Lemma add_scaled_pivot_row_ok {E} m rows cols f source dest s byte_rows :
  rep m rows cols f → source < rows → dest < rows → source ≠ dest → source < cols →
  (∀ j, j < source → f source j = 0) → f source source = 1 →
  ∃ m', add_scaled_pivot_row (E:=E) m source dest s byte_rows = Ok m' ∧
    rep m' rows cols (add_row f source dest s).
Proof.
  intros Hrep Hs Hd Hne Hsc Hz H1.
  pose proof (slice_row (E:=E) _ _ _ _ Hrep source 0 cols Hs) as Hin.
  pose proof (slice_row (E:=E) _ _ _ _ Hrep dest 0 cols Hd) as Hout.
  rewrite !Nat.add_0_r, !Nat.sub_0_r in Hin, Hout.
  specialize (Hin ltac:(lia) ltac:(lia)). specialize (Hout ltac:(lia) ltac:(lia)).
  change (tabulate cols (λ c, f source (0 + c)%nat)) with (tabulate cols (f source)) in Hin.
  change (tabulate cols (λ c, f dest (0 + c)%nat)) with (tabulate cols (f dest)) in Hout.
  pose proof (pivot_row_update_ok (E:=E) source cols (f source) (f dest) s byte_rows
    Hsc Hz H1) as Hk.
  set (new := tabulate cols (λ i, f dest i + s * f source i)) in *.
  assert (length new = cols) as Hnew by apply length_tabulate.
  pose proof Hrep as (Hr & Hc & Hlen & _).
  assert (add_scaled_pivot_row (E:=E) m source dest s byte_rows =
    Ok (set_data m (splice (data m) (dest * cols + 0) new))) as Heq.
  { unfold add_scaled_pivot_row. rewrite Hc.
    replace ((source + 1) * cols)%nat with (source * cols + cols)%nat by lia.
    replace ((dest + 1) * cols)%nat with (dest * cols + cols)%nat by lia.
    unfold split_at. case_decide.
    - rewrite decide_True by nia. cbn [obind].
      rewrite slice_take by nia. rewrite Hin. cbn [obind]. unfold update_slice.
      rewrite slice_drop by nia. rewrite !Nat.add_0_r, Hout. cbn [obind].
      rewrite Hk. cbn [obind]. rewrite take_splice_drop by nia.
      by rewrite Nat.add_0_r.
    - rewrite decide_True by nia. cbn [obind].
      rewrite slice_drop by nia. rewrite !Nat.add_0_r, Hin. cbn [obind].
      unfold update_slice. rewrite slice_take by nia. rewrite Hout. cbn [obind].
      rewrite Hk. cbn [obind]. rewrite splice_take_drop by (rewrite ?Hnew; nia).
      done. }
  eexists. split; [apply Heq|].
  eapply rep_ext; [apply (rep_splice _ _ _ _ Hrep); [done|rewrite Hnew; lia]|].
  intros r c Hr' Hc'. simpl. rewrite Hnew. unfold add_row.
  case_decide as D1; case_decide as D2; try done; try (exfalso; lia).
  destruct D1 as [-> _]. unfold new. rewrite lookup_tabulate by lia. simpl.
  by rewrite Nat.sub_0_r.
Qed.

Lemma swap_elems_ok {E} m rows cols f r1 r2 c :
  rep m rows cols f → r1 < rows → r2 < rows → c < cols →
  ∃ d, swap_elems (E:=E) (data m) (r1 * cols + c) (r2 * cols + c) = Ok d ∧
    rep (set_data m d) rows cols
      (λ r c', if decide (c' = c) then swap_row f r1 r2 r c' else f r c').
Proof.
  intros Hrep H1 H2 Hc. unfold swap_elems.
  pose proof Hrep as (Hr & Hcc & Hlen & Hl).
  rewrite (index_ok _ _ _ (Hl r1 c H1 Hc)), (index_ok _ _ _ (Hl r2 c H2 Hc)). cbn [obind].
  destruct (set_acc_ok (E:=E) m rows cols f Hrep r1 c (f r2 c)) as (m1 & E1 & R1); [done..|].
  unfold set_acc in E1. rewrite Hcc in E1.
  destruct (update (data m) _ _) as [d1| |]; try discriminate.
  cbn [obind] in *. injection E1 as <-.
  destruct (set_acc_ok (E:=E) _ rows cols _ R1 r2 c (f r1 c)) as (m2 & E2 & R2); [done..|].
  unfold set_acc in E2. simpl in E2. rewrite Hcc in E2.
  destruct (update d1 _ _) as [d2| |]; try discriminate.
  cbn [obind] in *. injection E2 as <-.
  eexists. split; [done|]. eapply rep_ext; [apply R2|].
  intros r c' Hr' Hc'. simpl. unfold swap_row.
  repeat case_decide; subst; intuition congruence.
Qed.

Lemma swap_rows_ok {E} m rows cols f r1 r2 :
  rep m rows cols f → r1 < rows → r2 < rows →
  ensures (swap_rows (E:=E) m r1 r2) (λ m', rep m' rows cols (swap_row f r1 r2))
    (λ _, False).
Proof.
  intros Hrep H1 H2. unfold swap_rows, calc_row_start_end, calc_matrix_row_start_end.
  pose proof Hrep as (_ & Hcc & _). rewrite Hcc. case_decide as Hne.
  - simpl. eapply rep_ext; [done|]. intros. unfold swap_row. repeat case_decide; subst; solve [done | congruence].
  - apply (for_range_post _ _ _ (λ k m', rep m' rows cols
      (λ r c, if decide (c < k) then swap_row f r1 r2 r c else f r c))).
    + lia.
    + eapply rep_ext; [done|]. intros. by rewrite decide_False by lia.
    + intros i m' Hi HR.
      destruct (swap_elems_ok (E:=E) m' rows cols _ r1 r2 i HR) as (d & -> & HR'); [lia..|].
      simpl. eapply rep_ext; [apply HR'|]. intros r c Hr Hc. simpl.
      unfold swap_row. repeat case_decide; subst; solve [done | lia | congruence].
    + intros m' HR. eapply rep_ext; [apply HR|]. intros r c Hr Hc. simpl.
      by rewrite decide_True.
Qed.
End row_operations.

(** ** Gaussian elimination *)
Section elimination.
Context {F : Field} {FL : FieldLaws F}.
Add Ring elem_ring3 : field_ring_theory (morphism field_ring_morph, constants [field_const]).
Implicit Types (m : Matrix Elem) (f g : nat → nat → Elem).

(** The first [k] columns are those of a unit upper triangular matrix. *)
Definition unit_upper (k rows : nat) f : Prop :=
  (∀ j, j < k → f j j = 1) ∧ (∀ i j, j < k → j < i → i < rows → f i j = 0).

(** [m] holds a matrix with the kernel of [f] satisfying [P]. *)
Definition reduced m (rows cols : nat) f (P : (nat → nat → Elem) → Prop) : Prop :=
  ∃ g, rep m rows cols g ∧ same_kernel rows cols f g ∧ P g.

> Work instruction: What is needed is an exact copy of the lines above, from the one containing "replace ((source +" through the one containing "cbn [obind] in *. injection E1 as <-.", with nothing added.

> Result:
    replace ((source + 1) * cols)%nat with (source * cols + cols)%nat by lia.
    replace ((dest + 1) * cols)%nat with (dest * cols + cols)%nat by lia.
    unfold split_at. case_decide.
    - rewrite decide_True by nia. cbn [obind].
      rewrite slice_take by nia. rewrite Hin. cbn [obind]. unfold update_slice.
      rewrite slice_drop by nia. rewrite !Nat.add_0_r, Hout. cbn [obind].
      rewrite Hk. cbn [obind]. rewrite take_splice_drop by nia.
      by rewrite Nat.add_0_r.
    - rewrite decide_True by nia. cbn [obind].
      rewrite slice_drop by nia. rewrite !Nat.add_0_r, Hin. cbn [obind].
      unfold update_slice. rewrite slice_take by nia. rewrite Hout. cbn [obind].
      rewrite Hk. cbn [obind]. rewrite splice_take_drop by (rewrite ?Hnew; nia).
      done. }
  eexists. split; [apply Heq|].
  eapply rep_ext; [apply (rep_splice _ _ _ _ Hrep); [done|rewrite Hnew; lia]|].
  intros r c Hr' Hc'. simpl. rewrite Hnew. unfold add_row.
  case_decide as D1; case_decide as D2; try done; try (exfalso; lia).
  destruct D1 as [-> _]. unfold new. rewrite lookup_tabulate by lia. simpl.
  by rewrite Nat.sub_0_r.
Qed.

Lemma swap_elems_ok {E} m rows cols f r1 r2 c :
  rep m rows cols f → r1 < rows → r2 < rows → c < cols →
  ∃ d, swap_elems (E:=E) (data m) (r1 * cols + c) (r2 * cols + c) = Ok d ∧
    rep (set_data m d) rows cols
      (λ r c', if decide (c' = c) then swap_row f r1 r2 r c' else f r c').
Proof.
  intros Hrep H1 H2 Hc. unfold swap_elems.
  pose proof Hrep as (Hr & Hcc & Hlen & Hl).
  rewrite (index_ok _ _ _ (Hl r1 c H1 Hc)), (index_ok _ _ _ (Hl r2 c H2 Hc)). cbn [obind].
  destruct (set_acc_ok (E:=E) m rows cols f Hrep r1 c (f r2 c)) as (m1 & E1 & R1); [done..|].
  unfold set_acc in E1. rewrite Hcc in E1.
  destruct (update (data m) _ _) as [d1| |]; try discriminate.
  cbn [obind] in *. injection E1 as <-.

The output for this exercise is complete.